Find every line below with the word "split". Then give only how many there are.

━━━━━━━━━━━━━━━━━━━━

Lemma quotients_entries : out = (λ y, fill0 (f_div y hi)) <$> ys.
Proof. unfold out, fillna, Series_div. by rewrite <- list_fmap_compose. Qed.

Lemma quotient_entry y :
  y ∈ ys → isnan (f_div y hi) = true ∨ unit_interval (f_div y hi).
Proof.
  intros Hy. destruct (div_unit_or_nan y hi) as [Hnan|Hunit]; auto.
  - left. cbn. unfold div. by rewrite round_isnan.
  - right. cbn. unfold div. by apply round_unit.
Qed.

Lemma quotients_unit_interval : Forall unit_interval out.
Proof.
  rewrite quotients_entries. apply Forall_fmap, Forall_forall.
  intros y Hy. cbn [compose]. unfold fill0.
  destruct (quotient_entry y Hy) as [Hnan|Hunit].
  - rewrite Hnan. cbn. done.
  - by rewrite (unit_interval_notnan _ Hunit).
Qed.

Lemma quotients_representable : Forall representable out.
Proof.
  rewrite quotients_entries. apply Forall_fmap, Forall_forall.
  intros y Hy. cbn [compose]. unfold fill0.
  destruct (isnan _) eqn:Hnan.
  - apply round_zero.
  - cbn. unfold div. apply round_round.
Qed.

(** The quotients are all zeros, or, when [hi] is a number other than 0,
    they hold both a 0 and a 1. *)
Lemma quotients_shape :
  ((∀ h, hi = Num h → h = 0) ∧ out = replicate (length ys) (Num 0))
  ∨ (Num 0 ∈ out ∧ Num 1 ∈ out).
Proof.
  rewrite quotients_entries. destruct hi as [|b|h] eqn:Hhi.
  - left. split; [done|]. apply const_fmap. intros i y _. cbn. unfold div.
    apply fill0_round_zero, fill_div_NaN.
  - left. split; [done|]. cbn in hi_nonneg. subst b. apply const_fmap. intros i y _.
    cbn. unfold div. apply fill0_round_zero, fill_div_Inf.
  - destruct (decide (h = 0)) as [->|Hh0].
    + left. split; [by intros ? [= <-]|].
      apply const_fmap. intros i y Hy%list_elem_of_lookup_2.
      cbn. unfold div. apply fill0_round_zero, fill_div_zero; auto.
    + right. destruct (hi_attained h eq_refl Hh0) as [Hin H0]. split.
      * apply list_elem_of_fmap. exists (Num 0). split; [|done].
        cbn. unfold div. cbn. unfold zeroQ. rewrite bool_decide_false by done.
        cbn. replace (0 / h) with 0 by (symmetry; apply Qcmult_0_l).
        by rewrite (rnd_zero R HR).
      * apply list_elem_of_fmap. exists (Num h). split; [|done].
        cbn. unfold div. cbn. unfold zeroQ. rewrite bool_decide_false by done.
        cbn. replace (h / h) with 1 by (symmetry; by apply Qcmult_inv_r).
        by rewrite (rnd_one R HR).
Qed.

(** The quotients keep the order of the values. *)
Lemma quotient_mono y1 y2 :
  y1 ∈ ys → y2 ∈ ys → leb y1 y2 = true →
  leb (fill0 (f_div y1 hi)) (fill0 (f_div y2 hi)) = true.
Proof.
  clear hi_attained. intros Hy1 Hy2 Hle.
  assert (H00 : leb (Num 0) (Num 0) = true) by (cbn; by apply bool_decide_eq_true).
  destruct hi as [|b|h] eqn:Hhi.
  - cbn. unfold div. by rewrite !(fill0_round_zero _ (fill_div_NaN _)).
  - cbn in hi_nonneg. subst b.
    cbn. unfold div. by rewrite !(fill0_round_zero _ (fill_div_Inf _)).
  - destruct (decide (h = 0)) as [->|Hh0].
    + cbn. unfold div.
      rewrite (fill0_round_zero _ (fill_div_zero y1 (ys_nonneg _ Hy1) (hi_upper _ Hy1))).
      by rewrite (fill0_round_zero _ (fill_div_zero y2 (ys_nonneg _ Hy2) (hi_upper _ Hy2))).
    + assert (Hpos : 0 < h).
      { cbn in hi_nonneg. destruct (Qcle_lt_or_eq _ _ hi_nonneg) as [?|Heq]; [done|].
        by destruct Hh0. }
      pose proof (ys_nonneg _ Hy1) as Hn1. pose proof (ys_nonneg _ Hy2) as Hn2.
      assert (Hnan1 : isnan y1 = false) by (by destruct y1, y2 as [|[]|]).
      assert (Hnan2 : isnan y2 = false) by (by destruct y1 as [|[]|], y2).
      pose proof (hi_upper _ Hy1 Hnan1) as Hu1. pose proof (hi_upper _ Hy2 Hnan2) as Hu2.
      destruct y1 as [|[]|a1]; try done. destruct y2 as [|[]|a2]; try done.
      cbn in Hle. apply bool_decide_eq_true in Hle.
      cbn. unfold div, fill0. cbn. unfold zeroQ. rewrite !bool_decide_false by done.
      cbn. rewrite !rnd_notnan. apply (rnd_mono R HR).
      apply Qcmult_le_compat_r; [done|]. by apply Qclt_le_weak, Qcinv_pos.
Qed.

End quotients.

━━━━━━━━━━━━━━━━━━━━

__Finished exercise__:
6